Saturday, 18 April 2020

SANGANERI PRINTING PROCESS

The beautiful conception of the Sanganeri dates back to 16th century Rajasthan. These prints were first found and produced in the town of Sanganer, hence the name. This is an hand block printing technique which was traditionally been carried on by the Chippas,an artisan community of Rajasthan. These prints were initially done on pure cotton, but with the passage of time, silk fabric is also used for it. Traditionally Sanganeri block printing was done with natural dyes because natural dyes are Eco- Friendly but due to increasing demand and competition Sanganeri workers starts to use chemical dyes.
SANGANERI PRINTING

Now lets begin with Sanganeri block printing process.

1. VISUALIZATION OF THEME

The first and the foremost step is designing. Sanganeri prints add an edge to the garment and make it unique. Unlike Phulkari and Chamba Rumal, Sanganeri prints takes inspiration from nature. Leaves Flowers ( Rose, Lotus, Sunflowers), Tress, Fruits (Mango, Grapes) etc. are some common motifs which are used for prints. After visualizing the theme, design is them drawn on drawing book and then trace it on trace paper or directly drawn on trace paper.

DRAWING DESIGN
2. BLOCK CARVING
Design is then traced on wooden block with the help of neel, coal or zink. The block-carving artisans make use of tools such as small hammers, chisels and drills to be able to carve elaborate patterns into wooden blocks.
After the carving process, these blocks are dipped in mustard oil for at least one week. This extends the life of a wooden block by preventing from cracking.
BLOCK CARVING
3. PREPARATION OF FABRIC 
Before starting printing fabric is washed to remove all starch. Fabric such as sarees, lehngas, duptas are dyed before printing because dyeing will not be possible after printing. For hand block printing, the craftsman will lay the fabric on a printing table, stretched it across the entire length and hold the fabric in place with tiny pins.
HOLDING FABRIC USING PINS
4. APPLYING DYES 
Different dyes are used for silk and cotton.Rapid fast dyes, vat dye and pigment dyes are cotton dyes. Printing with rapid dyes is a little more complicated as the dyes once mixed for printing have to be used the same day. The block is then dipped in dye and stamped steadily by hand onto the fabric.This requires a certain amount of force, often achieved either by hitting the block by hand or with the aid of a hammer. If the design incorporate multiple colours, then each is applied separately with its own block. 
SANGANERI PRINTING 
5. DRYING 
After printing fabric hang on rope for drying. Fabric is put there for few days till it get dry. 

DRYING FABRIC
6. FINISHING 
Once dried they are sent to be washed with normal water. After being dried they are sent again to the printer.

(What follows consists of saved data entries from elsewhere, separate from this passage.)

(* ===== verification/StoreFrames.v ===== *)
(** * What the transactions of the store leave alone

    Deriving a build's outcome, recording its notifications and pinning an
    agent touch builds, deliveries and events only; the statements over nodes
    and attempts keep the other tables. *)

From stdpp Require Import base gmap sets list strings pretty relations.
From Stdlib Require Import ZArith Lia.
From S2P Require Import Prelude Text Bytes Domain DagContract StoreTables DagRuntime Scheduler.
From S2P Require Import WorkspaceStore Sequential.
From S2P Require Import Attempts Lifecycle.

Open Scope Z_scope.

(** Take the branches of a transaction apart. *)
Ltac inv_tx_step :=
  match goal with
  | H : Some _ = None |- _ => discriminate H
  | H : None = Some _ |- _ => discriminate H
  | H : (_, _) = (_, _) |- _ => injection H as H; try subst
  | H : Some _ = Some _ |- _ => injection H as H; try subst
  | H : context [mbind ?f ?r] |- _ => progress (unfold mbind, result_bind, option_bind in H)
  | H : context [fmap ?f ?r] |- _ => progress (unfold fmap, option_fmap, option_map in H)
  | H : context [option_bind] |- _ => progress (unfold option_bind in H)
  | H : committed ?r = Some _ |- _ => unfold committed in H
  | H : match ?x with _ => _ end = _ |- _ =>
      first [ is_var x; destruct x | let E := fresh "Hm" in destruct x eqn:E ]
  end.
Ltac inv_tx := repeat first [ inv_ok_step | inv_tx_step ].

(** A build row keeps its mode and its cancellation. *)
Definition same_build (b b' : Build) : Prop :=
  b_dag_mode b' = b_dag_mode b /\ b_cancelled_at b' = b_cancelled_at b
  /\ b_project b' = b_project b /\ b_pipeline b' = b_pipeline b
  /\ b_generation b' = b_generation b.

(** Everything but builds, deliveries and events. *)
Record kept (db db' : Db) : Prop := {
  kept_nodes : nodes db' = nodes db;
  kept_attempts : attempts db' = attempts db;
  kept_deps : deps db' = deps db;
  kept_dead_letters : dead_letters db' = dead_letters db;
  kept_epoch : restore_epoch db' = restore_epoch db;
  kept_effects : effects db' = effects db;
  kept_pipelines : pipelines db' = pipelines db;
  kept_states : pipeline_states db' = pipeline_states db;
  kept_sessions : sessions db' = sessions db;
  kept_builds : forall k, option_Forall2 same_build (builds db !! k) (builds db' !! k)
}.

#[export] Instance same_build_preorder : PreOrder same_build.
Proof.
  split; [by repeat split|].
  intros b1 b2 b3 (? & ? & ? & ? & ?) (? & ? & ? & ? & ?). repeat split; congruence.
Qed.

#[export] Instance kept_preorder : PreOrder kept.
Proof.
  split.
  - intros db. by split.
  - intros d1 d2 d3 H1 H2. split; try (by etrans; [apply H2|apply H1]).
    intros k. etrans; [apply H1|apply H2].
Qed.

Lemma kept_event build kind payload db : kept db (append_event_and_outbox build kind payload db).
Proof. by split. Qed.

Lemma kept_update_builds P f db :
  (forall b, same_build b (f b)) -> kept db (update_builds P f db).
Proof.
  intros Hf. split; try done. intros k. rewrite lookup_builds_update_builds.
  destruct (builds db !! k) as [b|]; simpl; [|constructor].
  constructor. destruct (P k b); [apply Hf | reflexivity].
Qed.

Section Frames.
Context `{PG : Postgres} `{DX : DagExternal} `{WT : WorkspaceTransfer}.

Lemma kept_deliveries f db : kept db (db <| deliveries := f |>).
Proof. by split. Qed.

Lemma try_fold_kept {A} (f : Db -> A -> result StoreError Db) l db db' :
  (forall d x d', f d x = Ok d' -> kept d d') -> try_fold f db l = Ok db' -> kept db db'.
Proof.
  intros Hf. revert db. induction l as [|x l IH]; intros db H; simpl in H; inv_tx; [done|].
  etrans; [by eapply Hf | by apply IH].
Qed.

Lemma record_terminal_notifications_kept now build status db db' :
  record_terminal_notifications now build status db = Ok db' -> kept db db'.
Proof.
  unfold record_terminal_notifications. intros H. inv_tx.
  etrans; [|apply kept_event]. etrans; [|apply kept_deliveries].
  eapply try_fold_kept; [|done]. intros d [index target] d' Hd.
  unfold record_delivery in Hd. inv_tx; apply kept_deliveries.
Qed.

Lemma derive_build_outcome_kept now build db db' :
  derive_build_outcome now build db = Ok db' -> kept db db'.
Proof.
  unfold derive_build_outcome. intros H. inv_tx.
  all: try (etrans; [|by eapply record_terminal_notifications_kept]).
  all: apply kept_update_builds; by repeat split.
Qed.

Lemma record_successful_agent_kept build agent node db db' :
  record_successful_agent build agent node db = Ok db' -> kept db db'.
Proof.
  unfold record_successful_agent. intros H. inv_tx; try reflexivity.
  apply kept_update_builds; by repeat split.
Qed.

(** Opening the workspace of a new build touches its row alone. *)
Lemma admit_sequential_kept now build ids namespace input db r db' :
  admit_sequential_dag now build ids namespace input db = Ok (r, db') ->
  exists d, admit_dag_contract_transaction now build ids (sq_dag input) (sequential_contract input)
    true db = Ok (r, d) /\ kept d db'.
Proof.
  unfold admit_sequential_dag. intros H. apply bind_ok in H as ([adm d] & Ha & H).
  destruct (adm_created adm && sq_workspace_transfer input).
  2: { injection H as <- <-. by exists d. }
  apply bind_ok in H as (b & Hb & H). apply bind_ok in H as (b' & Hi & [= <- <-]).
  exists d. split; [done|]. destruct (builds d !! adm_build adm) as [b0|] eqn:E; [|done].
  injection Hb as ->. split; try done. intros k. cbn.
  destruct (decide (k = adm_build adm)) as [->|Hne]; [|by rewrite lookup_insert_ne].
  rewrite lookup_insert_eq, E. constructor. unfold initialize in Hi.
  apply bind_ok in Hi as (v & _ & [= <-]). by destruct (b_namespace b).
Qed.

End Frames.
Lemma advance_schedule_ok now input generation slot configuration t t' :
  advance_schedule_for_delivery organization now input generation slot configuration t = Ok t' ->
  let key := (nd_trigger input, generation, ts_resolved_slot slot) in
  nd_event_time input = ts_resolved_slot slot
  /\ verify_schedule_configuration slot configuration = Ok tt
  /\ exists s w, ti_slots t !! key = Some s /\ ~ ended_slot s
    /\ watermark_advanced input generation slot (ti_watermarks t !! (nd_trigger input, generation)) w
    /\ t' = t <| ti_watermarks := <[(nd_trigger input, generation) := w]> (ti_watermarks t) |>
              <| ti_slots := <[key := touched now (fired_with (nd_delivery_id input)) s]>
                   (ti_slots t) |>.
Proof.
  intros Hr key. unfold advance_schedule_for_delivery in Hr. rewrite !seq_ok, check_ok in Hr.
  destruct Hr as (_ & _ & _ & _ & Hb & Hv & _ & Hr). cbv zeta in Hr. rewrite bind_ok in Hr.
  destruct Hr as (t1 & Hw & Hr). rewrite bind_ok in Hr. destruct Hr as (t2 & Hu & Hr).
  rewrite guard_ok in Hr. destruct Hr as [Hn [= <-]]. apply negb_false_iff, Nat.eqb_eq in Hn.
  apply orb_false_iff in Hb as [[_ Ht]%orb_false_iff _]. bool_prop.
  split; [done|]. split; [done|].
  assert (exists w, watermark_advanced input generation slot
      (ti_watermarks t !! (nd_trigger input, generation)) w
    /\ t1 = t <| ti_watermarks := <[(nd_trigger input, generation) := w]> (ti_watermarks t) |>)
    as (w & Hadv & ->).
  { destruct (ti_watermarks t !! (nd_trigger input, generation)) as [o|].
    - rewrite seq_ok in Hw. destruct Hw as (_ & [Hp ->]%advance_watermark_ok).
      eexists. split; [|done]. split; [done..|]. by intros ? [= <-].
    - rewrite guard_ok in Hw. destruct Hw as [_ [= <-]].
      eexists. split; [|done]. by split. }
  apply fire_slot_ok in Hu as (s & Hs & Ho & ->); [|done]. exists s, w. by split_and!.
Qed.

End Slots.

(** ** The ledger *)

Section Ledger.
Context `{External} `{DagExternal} `{Md5Hash} `{TriggerHex} `{Postgres} `{CivilTime} `{AuditJson}.
Context (organization : Uuid).

Lemma deliveries_where_nil P t k d :
  deliveries_where P t = [] -> ti_deliveries t !! k = Some d -> P d = false.
Proof.
  intros E Hd. destruct (P d) eqn:HP; [|done]. exfalso.
  assert (In d (deliveries_where P t)) as Hin.
  { apply List.filter_In. split; [|done]. apply list_elem_of_In, list_elem_of_fmap.
    exists (k, d). split; [done|]. by apply elem_of_map_to_list. }
  by rewrite E in Hin.
Qed.

Lemma elem_of_deliveries_where P t d :
  d ∈ deliveries_where P t -> exists k, ti_deliveries t !! k = Some d /\ P d = true.
Proof.
  unfold deliveries_where. intros [Hd HP]%list_elem_of_In%List.filter_In.
  apply list_elem_of_In, list_elem_of_fmap in Hd as ([k d'] & -> & Hd).
  apply elem_of_map_to_list in Hd. by exists k.
Qed.

Lemma find_accepted_none input timing t :
  find_accepted organization input timing t = Ok None ->
  deliveries_where (has_identity (nd_trigger input) (nd_delivery_id input) (nd_event_id input)) t = [].
Proof.
  unfold find_accepted. destruct (deliveries_where _ t) as [|d [|]]; [done| |done].
  by rewrite guard_ok; intros [_ ?].
Qed.

Lemma find_accepted_some input timing t d :
  find_accepted organization input timing t = Ok (Some d) ->
  deliveries_where (has_identity (nd_trigger input) (nd_delivery_id input) (nd_event_id input)) t = [d]
  /\ delivery_matches_timed organization d input timing = true.
Proof.
  unfold find_accepted. destruct (deliveries_where _ t) as [|d' [|]]; [done| |done].
  rewrite guard_ok. intros [?%negb_false_iff [= <-]]. done.
Qed.
Lemma admit_progressed clock ids input dag o t t' :
  admit_trigger_delivery_dag organization clock ids input dag t = Ok (o, t') ->
  progressed (admit_event clock input) t t'.
Proof.
  intros (d & a & Hd & Hopen & Hw & Hf & Ha & Ho)%admit_ok. destruct o as [d' admission|d'|d'].
  - destruct Ho as (db & Hn & Ht & Hl & He & Hadm & Hp & Hq & -> & -> & Hrow).
    apply admit_dag_builds in Hadm as [Hk Hb]. split; try done. intros k'. cbn.
    destruct (decide ((ar_trigger input, ar_delivery_id input) = k')) as [<-|Hne];
      [|left; by rewrite lookup_insert_ne].
    right. exists d, (admitted_with (adm_build admission) d). rewrite lookup_insert_eq.
    split_and!; [done..|by apply move_admit|done|]. right. exists (adm_build admission).
    cbn. by rewrite Hp, Hq.
  - destruct Ho as (He & -> & -> & Hrow).
    eapply progressed_row; [exact Hd|done| |done|done]. by apply move_expire_claimed.
  - destruct Ho as (_ & ->). by apply progressed_audit.
Qed.

Lemma lapsed_open project pipeline trigger now_ms t k d :
  some_delivery (fun d => claim_lapsed project pipeline trigger now_ms d
    && negb (guard_trigger_delivery d (released d) && delivery_row_ok (released d))) t = false ->
  ti_deliveries t !! k = Some d -> claim_lapsed project pipeline trigger now_ms d = true ->
  delivery_move (ti_versions t) k (Exporting trigger now_ms) (Some d) (Some (released d)) /\ delivery_row_ok (released d) = true.
Proof.
  intros Hs Hd Hl. eapply some_delivery_false in Hs; [|exact Hd]. rewrite Hl in Hs.
  cbn [andb] in Hs. apply negb_false_iff, andb_true_iff in Hs as [Hg Hrow]. split; [|done].
  unfold guard_trigger_delivery in Hg. rewrite !andb_true_iff in Hg.
  destruct Hg as [[[[[[[Hg _] _] _] _] _] _] _]. apply negb_true_iff in Hg.
  unfold claim_lapsed in Hl. rewrite !andb_true_iff in Hl.
  destruct Hl as [[[_ <-%String.eqb_eq] Ho] He].
  destruct (td_claim_owner d) as [w|] eqn:Ew; [|done].
  destruct (td_claim_expires_at d) as [lease|] eqn:El; [|done]. cbn in He. bool_prop.
  by eapply move_reap.
Qed.
(* ===== verification/LeaseRefinement.v ===== *)
(** * The store refines the lease protocol

    [formal/tla/AttemptLease.tla] specifies the life of one attempt: offers,
    acceptance, publication, fencing and requeueing, with an epoch that advances
    on every offer and on every fence. [AttemptLease] is that specification, with
    its actions as labels; the main theorem shows that every transaction of the
    store, seen at any one attempt, is a sequence of the actions the transaction is
    [entitled] to: an agent's request gives [Accept] and [Publish] with the agent
    and the epoch it names, an offer goes to the agent that claims, and a lease is
    fenced by its lapse, by a restore, by its owner or before anyone accepted it.
    The store counts offers only and keeps the fence when a lease lapses: fence
    [f] is epoch [2 f - 1] while the offer stands and [2 f] once it is withdrawn.
    The bound [MaxEpoch] of the specification is twice the largest fence. The
    specification has no cancellation: an attempt the controller stops is where
    it was, offered or running, until its agent settles it. Attempts the
    controller or an operator closes never reach the specification's terminal
    phase, which only the lease owner does. *)

From stdpp Require Import base gmap sets list strings pretty relations.
From Stdlib Require Import ZArith Lia.
From S2P Require Import Prelude Text Bytes Domain DagContract StoreTables DagRuntime Scheduler.
From S2P Require Import WorkspaceStore Sequential.
From S2P Require Import Attempts Lifecycle StoreFrames AttemptMoves.

Open Scope Z_scope.

(** ** The specification *)

Module AttemptLease.

Inductive Phase : Type := Ready | Offered | Running | Reconciliation | Terminal.

(** [NoAgent] is [None], [NoLease] is [(None, 0)]. *)
Definition Lease : Type := option string * Z.
Definition NoLease : Lease := (None, 0).

Record State := MkState {
  phase : Phase;
  leaseAgent : option string;
  leaseEpoch : Z;
  acceptedLease : Lease;
  completion : Lease;
  lastRejected : Lease;
  terminalSeen : bool
}.

Definition MaxEpoch : Z := 2 * i64_max.

Definition Init : State := MkState Ready None 0 NoLease NoLease NoLease false.

Inductive Action : Type :=
| Offer (agent : string)
| Accept (agent : string) (epoch : Z)
| Publish (agent : string) (epoch : Z)
| Fence
| Requeue.

(** [Publish] is the accepted and the rejected disjunct of the specification. *)
Inductive Step (s : State) : Action -> State -> Prop :=
| step_offer agent :
    phase s = Ready \/ phase s = Reconciliation -> leaseEpoch s < MaxEpoch ->
    Step s (Offer agent)
      (MkState Offered (Some agent) (leaseEpoch s + 1) NoLease (completion s)
         (lastRejected s) (terminalSeen s))
| step_accept agent epoch :
    phase s = Offered -> Some agent = leaseAgent s -> epoch = leaseEpoch s ->
    Step s (Accept agent epoch)
      (MkState Running (leaseAgent s) (leaseEpoch s) (Some agent, epoch) (completion s)
         (lastRejected s) (terminalSeen s))
| step_publish agent epoch :
    phase s = Running -> (Some agent, epoch) = acceptedLease s ->
    acceptedLease s = (leaseAgent s, leaseEpoch s) ->
    Step s (Publish agent epoch)
      (MkState Terminal (leaseAgent s) (leaseEpoch s) (acceptedLease s) (Some agent, epoch)
         (lastRejected s) true)
| step_publish_rejected agent epoch :
    ~ (phase s = Running /\ (Some agent, epoch) = acceptedLease s) ->
    Step s (Publish agent epoch)
      (MkState (phase s) (leaseAgent s) (leaseEpoch s) (acceptedLease s) (completion s)
         (Some agent, epoch) (terminalSeen s))
| step_fence :
    phase s = Offered \/ phase s = Running -> leaseEpoch s < MaxEpoch ->
    Step s Fence
      (MkState Reconciliation None (leaseEpoch s + 1) NoLease (completion s) (lastRejected s)
         (terminalSeen s))
| step_requeue :
    phase s = Reconciliation ->
    Step s Requeue
      (MkState Ready (leaseAgent s) (leaseEpoch s) (acceptedLease s) (completion s)
         (lastRejected s) (terminalSeen s)).

Definition Next (s s' : State) : Prop := exists act, Step s act s'.

(** The invariants of the specification. *)
Definition LeaseShape (s : State) : Prop :=
  (phase s = Ready \/ phase s = Reconciliation -> leaseAgent s = None) /\
  (phase s = Offered \/ phase s = Running \/ phase s = Terminal -> is_Some (leaseAgent s)).

Definition RunningLeaseIsCurrent (s : State) : Prop :=
  phase s = Running -> acceptedLease s = (leaseAgent s, leaseEpoch s).

Definition CompletionHasAuthority (s : State) : Prop :=
  completion s <> NoLease ->
  phase s = Terminal /\ terminalSeen s = true /\ completion s = acceptedLease s
  /\ completion s = (leaseAgent s, leaseEpoch s).

Definition TerminalIsConsistent (s : State) : Prop :=
  terminalSeen s = true <-> phase s = Terminal.

End AttemptLease.

Import AttemptLease.

(** ** The refinement relation *)

Definition published (owner : option string) (f : Z) (s : State) : Prop :=
  phase s = Terminal /\ leaseAgent s = owner /\ leaseEpoch s = 2 * f - 1
  /\ acceptedLease s = (owner, 2 * f - 1) /\ completion s = (owner, 2 * f - 1)
  /\ terminalSeen s = true.

Definition withdrawn (f : Z) (s : State) : Prop :=
  leaseAgent s = None /\ leaseEpoch s = 2 * f /\ completion s = NoLease /\ terminalSeen s = false.

Definition held (owner : option string) (f : Z) (s : State) : Prop :=
  leaseAgent s = owner /\ is_Some owner /\ leaseEpoch s = 2 * f - 1 /\ f <= i64_max
  /\ completion s = NoLease /\ terminalSeen s = false.

(** The states of the specification an attempt row may be in. *)
Definition running (owner : option string) (f : Z) (s : State) : Prop :=
  phase s = Running /\ held owner f s /\ acceptedLease s = (owner, 2 * f - 1).

Definition refines (a : Attempt) (s : State) : Prop :=
  match a_status a with
  | AQueued => phase s = Ready /\ withdrawn (a_fence a) s
  | AOffered => phase s = Offered /\ held (a_owner a) (a_fence a) s
  | AAccepted | ARunning | AFinalizing => running (a_owner a) (a_fence a) s
  | ACancelling =>
      phase s = Offered /\ held (a_owner a) (a_fence a) s \/ running (a_owner a) (a_fence a) s
  | AReconciliation => phase s = Reconciliation /\ withdrawn (a_fence a) s
  | ASucceeded | AFailed | AAborted =>
      published (a_owner a) (a_fence a) s
      \/ ((phase s = Ready \/ phase s = Reconciliation) /\ withdrawn (a_fence a) s)
  end.

Definition refines_at (db : Db) (i : Uuid) (s : State) : Prop :=
  match attempts db !! i with Some a => refines a s | None => s = Init end.

(** ** Simulation *)

Lemma refines_still a a' s :
  a_status a' = a_status a -> a_fence a' = a_fence a -> a_owner a' = a_owner a ->
  refines a s -> refines a' s.
Proof. intros E1 E2 E3. unfold refines. by rewrite E1, E2, E3. Qed.

Lemma max_epoch f : f <= i64_max -> 2 * f - 1 < MaxEpoch.
Proof. unfold MaxEpoch. lia. Qed.

(** The actions an operation that takes [db] to [db'] is entitled to at the
    attempt [i], in the state [s] of the specification. *)
Definition entitled (now : Z) (op : operation) (db db' : Db) (i : Uuid) (s : State) (act : Action) :
    Prop :=
  match act with
  | Offer agent => match op with Claim _ req _ => agent_id req = agent | _ => False end
  | Accept agent epoch => exists fence, requested op i agent fence /\ epoch = 2 * fence - 1
  | Publish agent epoch =>
      settles op = true /\ exists fence, requested op i agent fence /\ epoch = 2 * fence - 1
  | Fence =>
      phase s = Offered /\ steers op i \/ lapses now op db i \/ restores op = true
      \/ settles op = true /\ parked db' i
         /\ exists agent fence, requested op i agent fence
            /\ leaseAgent s = Some agent /\ leaseEpoch s = 2 * fence - 1
  | Requeue => lapses now op db i
  end.

(** A step of the specification by an action of which [P] holds. *)
Definition taken (P : State -> Action -> Prop) (s s' : State) : Prop :=
  exists act, P s act /\ Step s act s'.

Lemma taken_next P s s' : rtc (taken P) s s' -> rtc Next s s'.
Proof. induction 1 as [|? ? ? (act & _ & H)]; [done|]. eapply rtc_l; [by exists act | done]. Qed.

(** A leased row is offered or running. *)
Lemma leased_phase a s :
  leased_attempt (a_status a) = true -> refines a s ->
  phase s = Offered /\ held (a_owner a) (a_fence a) s \/ running (a_owner a) (a_fence a) s.
Proof. unfold refines. intros Hl HR. destruct (a_status a); try discriminate; naive_solver. Qed.

(** Its owner can accept the offer, and publish. *)
Lemma accept_steps P a s agent :
  leased_attempt (a_status a) = true -> refines a s -> a_owner a = Some agent ->
  (forall s, P s (Accept agent (2 * a_fence a - 1))) ->
  exists s', rtc (taken P) s s' /\ running (a_owner a) (a_fence a) s'.
Proof.
  intros Hl HR Ho HP.
  destruct (leased_phase a s Hl HR) as [(Hp & Hag & Hs & He & Hm & Hc & Ht)|Hr];
    [|exists s; split; [apply rtc_refl | done]].
  eexists. split; [apply rtc_once; eexists; split; [apply HP|apply step_accept; congruence]|].
  unfold running, held. simpl. rewrite Hag, He, Ho. split_and!; done.
Qed.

Here, in order to make dyes stronger these clothes are dipped in warm water in a brass oven. 
The red and black colour flourish in this. After this long process cloth is ready.

BRASS OVEN 
DRYING FABRIC 
After this long process cloth is ready. Due to Sanganeri natural technique it has always been considered as Eco- Friendly. Due to this reason the cloth is famous worldwide in countries like Japan, England, France etc.